1998: D’Souza meets Ruth Fillingham and her partner Geoff Wheeler, who over the next six years give her £169,000 and £195,000 respectively. They believe their money is sent to the jungle in Suriname to be hung from a sacred tree. Ms Fillingham loses her home and Mr Wheeler is left “as poor as a church mouse”. Contact is severed when they run out of money.

1998: Retired opera singer Sylvia Eaves is drawn into D’Souza’s web, giving her more than £250,000 between 1998 and 2005.

1999-2006: A solicitor suffering from terminal leukaemia, Richard Collier-Wright, hands over £7,000 to cure the illness. A couple pay £42,000 to help their 10-year-old son with Down’s syndrome. Award-winning photographer Jocelyn Bain Hogg, who has worked for Vanity Fair, The Sunday Times and Vogue, is duped out of £45,000 and declared bankrupt.

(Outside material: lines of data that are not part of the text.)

(* ===== verification/UsbTransfer.v ===== *)
(** * Transfers over an endpoint

    A transfer of the driver is a sequence of packets of at most the size of the endpoint: what
    [usbStartTransmitI] was given is what the host reads, and what the host sends is what the
    buffer of [usbStartReceiveI] holds when the callback of the endpoint is invoked.  [run_in] and
    [run_out] let the host and the interrupt of the device alternate. *)

From S2P Require Import Prelude CLib Prog UsbRegs UsbLld HalUsb UsbIsr UsbBus.

Module UsbTransfer.
Import UsbRegs UsbLld HalUsb UsbIsr UsbBus.

(** ** Packets *)

(** [k] packets of size [max], and the rest. *)
Fixpoint cut (max k : nat) (bs : list Z) : list (list Z) :=
  match k with
  | O => [bs]
  | S k => take max bs :: cut max k (drop max bs)
  end.
(** The packets of a transfer: the last one may be short, and is empty only if it is the only one. *)
Definition packets (max : nat) (bs : list Z) : list (list Z) := cut max ((length bs - 1) / max) bs.

Lemma cut_concat max k bs : concat (cut max k bs) = bs.
Proof.
  revert bs. induction k as [|k IH]; intros bs; simpl; [apply app_nil_r|]. rewrite IH. apply take_drop.
Qed.

Lemma cut_sizes max k bs : (length bs <= max * S k)%nat -> (max * k <= length bs)%nat ->
  exists ps p, cut max k bs = ps ++ [p] /\ length ps = k /\ Forall (fun q => length q = max) ps /\
    (length p <= max)%nat.
Proof.
  revert bs. induction k as [|k IH]; intros bs Hl Hu; simpl.
  - exists [], bs. repeat split; [constructor|lia].
  - destruct (IH (drop max bs)) as (ps & p & -> & Hk & Hf & Hp); [rewrite length_drop; lia..|].
    exists (take max bs :: ps), p. split; [done|]. split; [simpl; lia|]. split; [|done].
    constructor; [|done]. rewrite length_take. lia.
Qed.

(** Packets are whole, except the last one, and make up the transfer. *)
Lemma packets_ok max bs : (0 < max)%nat -> concat (packets max bs) = bs /\
  exists ps p, packets max bs = ps ++ [p] /\ Forall (fun q => length q = max) ps /\ (length p <= max)%nat /\
    (bs <> [] -> p <> []).
Proof.
  intros Hm. split; [apply cut_concat|]. unfold packets.
  pose proof (Nat.div_mod (length bs - 1) max ltac:(lia)). pose proof (Nat.mod_upper_bound (length bs - 1) max).
  destruct (cut_sizes max ((length bs - 1) / max) bs) as (ps & p & E & Hk & Hf & Hp); [nia..|].
  exists ps, p. repeat split; try done. intros Hb ->.
  apply (f_equal (@concat Z)) in E. rewrite cut_concat, concat_app in E. simpl in E. rewrite !app_nil_r in E.
  assert (length bs = max * length ps)%nat.
  { rewrite E. clear -Hf. induction Hf; simpl; [lia|]. rewrite length_app. lia. }
  destruct bs; [done|]. simpl in *. nia.
Qed.

(** ** Endpoints *)

Section transfer.
Context {S : Type} `{!Component S usb, !USBConfig S}.
Context `{!UsbDevice, !Beyond, !UsbClock, !UsbEngine, !UsbDeviceSpec, !UsbEngineSpec}.
Implicit Types (u : usb) (s : S) (ep : nat).

(** Endpoint [ep] is configured as [c], with the state [e] and the register [r]. *)
Record endpoint u ep (c : USBEndpointConfig) (r : Z) : Prop := {
  e_epc : epc (u_drv u) !! ep = Some (Some c);
  e_max : (ep <= USB_MAX_ENDPOINTS)%nat;
  e_epr : epr_is (u_hw u) ep r;
  e_table : BTABLE (u_hw u) = 0
}.

Lemma endpoint_same u u' ep c r : epc (u_drv u') = epc (u_drv u) -> EPR (u_hw u') = EPR (u_hw u) ->
  BTABLE (u_hw u') = BTABLE (u_hw u) -> endpoint u ep c r -> endpoint u' ep c r.
Proof. intros E1 E2 E3 [A1 A2 A3 A4]. split; try congruence. unfold epr_is. by rewrite E2. Qed.

(** Its buffer for transmission is in the packet memory, behind the table of buffers. *)
Record tx_buffer u ep (c : USBEndpointConfig) (st : nat) (a : Z) : Prop := {
  tx_st : in_state c = Some st;
  tx_size : 0 < in_maxsize c < 1024;
  tx_addr : PMA (u_hw u) !! (4 * ep)%nat = Some a;
  tx_low : 64 <= a;
  tx_even : a mod 2 = 0;
  tx_high : a + in_maxsize c <= 2 * Z.of_nat (length (PMA (u_hw u)))
}.

(** What a transmission may change: the state and the register of the endpoint (but for its other
    direction), its counter and its buffer. *)
Record tx_frame ep (st : nat) (a size : Z) u u' : Prop := {
  tf_drv : u_drv u' = u_drv u;
  tf_mem : u_mem u' = u_mem u;
  tf_eps st' : st' <> st -> u_eps u' !! st' = u_eps u !! st';
  tf_regs : u_hw u' = set_PMA (fun _ => PMA (u_hw u')) (set_EPR (fun _ => EPR (u_hw u')) (u_hw u));
  tf_epr ep' : ep' <> ep -> EPR (u_hw u') !! ep' = EPR (u_hw u) !! ep';
  tf_ep r : epr_is (u_hw u) ep r -> exists r', epr_is (u_hw u') ep r' /\ same_bits 0xFF0F r' r;
  tf_len : length (PMA (u_hw u')) = length (PMA (u_hw u));
  tf_pma i : i <> (4 * ep + 1)%nat -> ~ (a / 2 <= Z.of_nat i < (a + size + 1) / 2) ->
    PMA (u_hw u') !! i = PMA (u_hw u) !! i
}.

#[global] Instance tx_frame_refl ep st a size : Reflexive (tx_frame ep st a size).
Proof. intros u. split; try done; [by destruct (u_hw u)|]. intros r Hr. by exists r. Qed.

#[global] Instance tx_frame_trans ep st a size : Transitive (tx_frame ep st a size).
Proof.
  intros u1 u2 u3 [D1 M1 E1 R1 P1 O1 L1 A1] [D2 M2 E2 R2 P2 O2 L2 A2]. split; try congruence.
  - intros st' Hn. by rewrite E2, E1.
  - rewrite R2, R1. done.
  - intros ep' Hn. by rewrite P2, P1.
  - intros r Hr. destruct (O1 r Hr) as (r' & Hr' & B1). destruct (O2 r' Hr') as (r'' & Hr'' & B2).
    exists r''. split; [done|]. unfold same_bits in *. congruence.
  - intros i Hi Ha. by rewrite A2, A1.
Qed.

Lemma descriptor_tx u ep : BTABLE (u_hw u) = 0 ->
  Z.to_nat (TXADDR0 (USB_GET_DESCRIPTOR (u_hw u) ep) / 2) = (4 * ep)%nat /\
  Z.to_nat (TXCOUNT0 (USB_GET_DESCRIPTOR (u_hw u) ep) / 2) = (4 * ep + 1)%nat.
Proof. intros Ht. unfold TXADDR0, TXCOUNT0, USB_GET_DESCRIPTOR. rewrite Ht. split; dlia. Qed.

(** ** Transmission *)

Lemma land_count n : 0 <= n < 1024 -> Z.land n TXCOUNT_COUNT_MASK = n.
Proof. intros Hn. unfold TXCOUNT_COUNT_MASK. change 0x3FF with (Z.ones 10). rewrite Z.land_ones by lia. by apply Z.mod_small. Qed.

(** A packet written to the buffer is what an IN token is answered with. *)
Lemma write_packet u ep c r st a buf bs : endpoint u ep c r -> tx_buffer u ep c st a ->
  bytes_at u buf bs -> Forall (fun b => 0 <= b < 256) bs -> Z.of_nat (length bs) <= in_maxsize c ->
  exists pma, let u' := set_u_hw (set_PMA (fun _ => pma)) u in
    usb_packet_write_from_buffer ep buf (Z.of_nat (length bs)) u = Some (tt, u') /\
    tx_packet ep (u_hw u') = Some bs /\ tx_frame ep st a (in_maxsize c) u u'.
Proof.
  intros [_ He _ Ht] [_ Hs Ea Hlo Hm Hhi] Hp Hb Hl. unfold USB_MAX_ENDPOINTS, USB_ENDOPOINTS_NUMBER in He.
  destruct (descriptor_tx u ep Ht) as [I0 I1].
  set (udp := USB_GET_DESCRIPTOR (u_hw u) ep) in *.
  set (n := Z.of_nat (length bs)) in *.
  assert (Hud : 0 <= TXCOUNT0 udp /\ TXCOUNT0 udp mod 2 = 0 /\ TXCOUNT0 udp < 64).
  { unfold TXCOUNT0, udp, USB_GET_DESCRIPTOR. rewrite Ht. dlia. }
  set (pma1 := <[Z.to_nat (TXCOUNT0 udp / 2) := u16 n]> (PMA (u_hw u))).
  set (u1 := set_u_hw (set_PMA (fun _ => pma1)) u).
  destruct (write_words_run bs a buf u1) as (pma & E & Hbs & Hlen & Ho);
    [done|by apply bytes_at_hw|lia|done|change (PMA (u_hw u1)) with pma1; unfold pma1; rewrite length_insert; lia|].
  change (PMA (u_hw u1)) with pma1 in *.
  assert (Hi1 : forall i, i <> (4 * ep + 1)%nat -> pma1 !! i = PMA (u_hw u) !! i).
  { intros i Hi. unfold pma1. rewrite I1. by apply list_lookup_insert_ne. }
  exists pma. intros u'. split_and!.
  - unfold usb_packet_write_from_buffer. rewrite run_gets. fold udp.
    rewrite (run_call _ _ _ _ _ (on_hw_run _ _ _ _ (pma_get_run _ _ _ ltac:(rewrite I0; exact Ea)))).
    replace (set_u_hw (fun _ => u_hw u) u) with u by by destruct u.
    rewrite (run_call _ _ _ _ _ (on_hw_run _ _ _ _ (pma_put_run _ _ (u_hw u) (proj1 Hud) (proj1 (proj2 Hud)) ltac:(lia)))).
    fold pma1. rewrite i32_id by lia. replace (Z.to_nat n) with (length bs) by (unfold n; lia).
    change (write_words a buf (length bs) u1 = Some (tt, u')). rewrite E. by destruct u as [? ? [] ?].
  - unfold tx_packet. change (USB_GET_DESCRIPTOR (u_hw u') ep) with udp. rewrite I0, I1.
    change (PMA (u_hw u')) with pma.
    assert (E0 : pma !! (4 * ep)%nat = Some a).
    { rewrite Ho, Hi1 by (lia || dlia). done. }
    assert (E1 : pma !! (4 * ep + 1)%nat = Some n).
    { rewrite Ho by dlia. unfold pma1. rewrite I1, list_lookup_insert_eq by dlia.
      unfold u16. by rewrite Z.mod_small by lia. }
    rewrite E0, E1. simpl. rewrite land_count by lia. unfold n. by rewrite Nat2Z.id.
  - split; try done.
    + intros r0 Hr0. by exists r0.
    + change (PMA (u_hw u')) with pma. rewrite Hlen. unfold pma1. apply length_insert.
    + intros i Hi Ha. change (PMA (u_hw u')) with pma. rewrite Ho; [by apply Hi1|]. fold n. dlia.
Qed.

Lemma epc_at_run u ep c r : endpoint u ep c r -> epc_at ep u = Some (c, u).
Proof. intros [E _ _ _]. unfold epc_at, deref. by rewrite E. Qed.
Lemma eps_at_run u st e : u_eps u !! st = Some e -> eps_at (Some st) u = Some (e, u).
Proof. intros E. unfold eps_at, deref. simpl. by rewrite E. Qed.
Lemma set_eps_run u st e f : u_eps u !! st = Some e ->
  set_eps (Some st) f u = Some (tt, set_u_eps (insert st (f e)) u).
Proof. intros E. unfold set_eps. msimpl. by rewrite (run_call _ _ _ _ _ (eps_at_run _ _ _ E)). Qed.

(** The packet [cur] waits for the host and [rest] is left, in the transfer with state [e]. *)
Record sending u ep c r st a (e : ep_state) (cur rest : list Z) : Prop := {
  s_ep : endpoint u ep c r;
  s_tx : tx_buffer u ep c st a;
  s_e : u_eps u !! st = Some e;
  s_last : st_last e = Z.of_nat (length cur);
  s_size : st_size e = st_cnt e + Z.of_nat (length cur) + Z.of_nat (length rest);
  s_cnt : 0 <= st_cnt e /\ st_size e < 2 ^ 32;
  s_buf : bytes_at u (st_buf e) (cur ++ rest);
  s_bytes : Forall (fun b => 0 <= b < 256) (cur ++ rest);
  s_max : Z.of_nat (length cur) <= in_maxsize c;
  s_full : rest <> [] -> Z.of_nat (length cur) = in_maxsize c;
  s_valid : Z.land r EPR_STAT_TX_MASK = EPR_STAT_TX_VALID;
  s_ctr : Z.land r EPR_CTR_MASK = 0;
  s_pkt : tx_packet ep (u_hw u) = Some cur
}.

Lemma sending_drv u u' ep c r st a e cur rest : u_hw u' = u_hw u -> u_eps u' = u_eps u ->
  epc (u_drv u') = epc (u_drv u) -> (forall o, object_bytes o u' = object_bytes o u) ->
  sending u ep c r st a e cur rest -> sending u' ep c r st a e cur rest.
Proof.
  intros E1 E2 E3 E4 [A1 [] A3 A4 A5 A6 A7 A8 A9 A10 A11 A12 A13]. split; try done.
  - eapply (endpoint_same u); by rewrite ?E1.
  - split; try done; by rewrite E1.
  - by rewrite E2.
  - destruct A7 as [?|(o & off & l & x & ? & ? & ?)]; [by left|]. right. exists o, off, l, x. by rewrite E4.
  - by rewrite E1.
Qed.

(** The host reads the packet. *)
Lemma host_in_run u ep c r st a e cur rest : sending u ep c r st a e cur rest ->
  on_hw (host_in ep) u = Some (cur, set_u_hw (put_epr ep (sie_in r)) u) /\
  is_in r (sie_in r) /\ tx_frame ep st a (in_maxsize c) u (set_u_hw (put_epr ep (sie_in r)) u).
Proof.
  intros Hs. destruct (s_ep _ _ _ _ _ _ _ _ _ Hs) as [_ _ He _].
  pose proof (sie_in_spec r (proj2 He)) as Hin. split_and!; [|done|].
  - erewrite on_hw_run; [by destruct u|]. unfold host_in.
    rewrite (run_call _ _ _ _ _ (EPR_get_run _ _ _ He)), (s_valid _ _ _ _ _ _ _ _ _ Hs). simpl.
    rewrite (run_deref _ _ _ _ (s_pkt _ _ _ _ _ _ _ _ _ Hs)). by destruct (u_hw u).
  - split; try done.
    + intros ep' Hn. cbn. by apply list_lookup_insert_ne.
    + intros r0 Hr0. destruct He as [E He], Hr0 as [E0 Hr0]. rewrite E in E0. injection E0 as <-.
      exists (sie_in r). split; [by eapply epr_is_put; [|apply Hin]|].
      destruct Hin as [Hr' Hin]. generalize dependent (sie_in r). intros r' Hr' Hin.
      unfold same_bits, with_bits in *. clear E Hs. bits16.
Qed.

(** A change of the register of the endpoint in the bits of this direction. *)
Lemma tx_frame_epr u ep c r st a size r' : endpoint u ep c r -> 0 <= r' < 2 ^ 16 -> same_bits 0xFF0F r' r ->
  tx_frame ep st a size u (set_u_hw (put_epr ep r') u) /\
  endpoint (set_u_hw (put_epr ep r') u) ep c r'.
Proof.
  intros [Ec Hm He Ht] Hr Hb. split.
  - split; try done.
    + intros ep' Hn. cbn. by apply list_lookup_insert_ne.
    + intros r0 Hr0. destruct He as [E He], Hr0 as [E0 Hr0]. rewrite E in E0. injection E0 as <-.
      exists r'. split; [by eapply epr_is_put|done].
  - split; try done. by eapply epr_is_put.
Qed.
(** A change of the state of the endpoint. *)
Lemma tx_frame_eps u ep c r st a size f e : endpoint u ep c r -> u_eps u !! st = Some e ->
  tx_frame ep st a size u (set_u_eps (insert st (f e)) u) /\
  endpoint (set_u_eps (insert st (f e)) u) ep c r.
Proof.
  intros [Ec Hm He Ht] Ee. split; [|done]. split; try done.
  - intros st' Hn. cbn. by apply lookup_insert_ne.
  - by destruct u as [? ? [] ?].
  - intros r0 Hr0. by exists r0.
Qed.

2006: An unnamed woman pays £176,000 for help with becoming pregnant. She conceives in the spring of 2007, but is told to “get rid” of the unborn child by D’Souza. She has the abortion.2007: D’Souza leaves for Suriname and her victims become desperate when she does not return. A few weeks after the unnamed woman’s abortion, she and Bender break into D’Souza’s home in Willoughby Road, Hampstead, where they discover “the house of a psychopath”. They find a chaotic mess of designer shopping bags, burned photographs half buried in earth, seven freezers filled with rotting meat and a monkey in a cage.

2007: Mr Bender rounds up a group of victims to go to Holborn police station, leading to the first police inquiry. The case is deemed to be a civil matter and closed.

2009: After no action was taken by police, D’Souza again targets Sylvia Eaves. In phone calls, she poses as a customs officer at Heathrow and cons the widow out of another £100,000.

2011: Police are approached by friends of Mrs Eaves, which leads to a new investigation. In May, officers circulate a wanted notice for D’Souza.

2012: D’Souza’s name comes to the attention of police in an unrelated inquiry linked to her mother’s care home, Branch Hill House in Branch Hill, Hampstead. She is arrested there in June. In a series of police interviews, she denies ever claiming to be healer.

2014: A jury takes just one hour to convict D’Souza of 23 counts of fraud and obtaining property by deception on Thursday May 29. The next day, she is jailed for 10 years, the maximum sentence for fraud. Judge Ian Karsten QC says it is the worst case of confidence fraud he has ever heard of.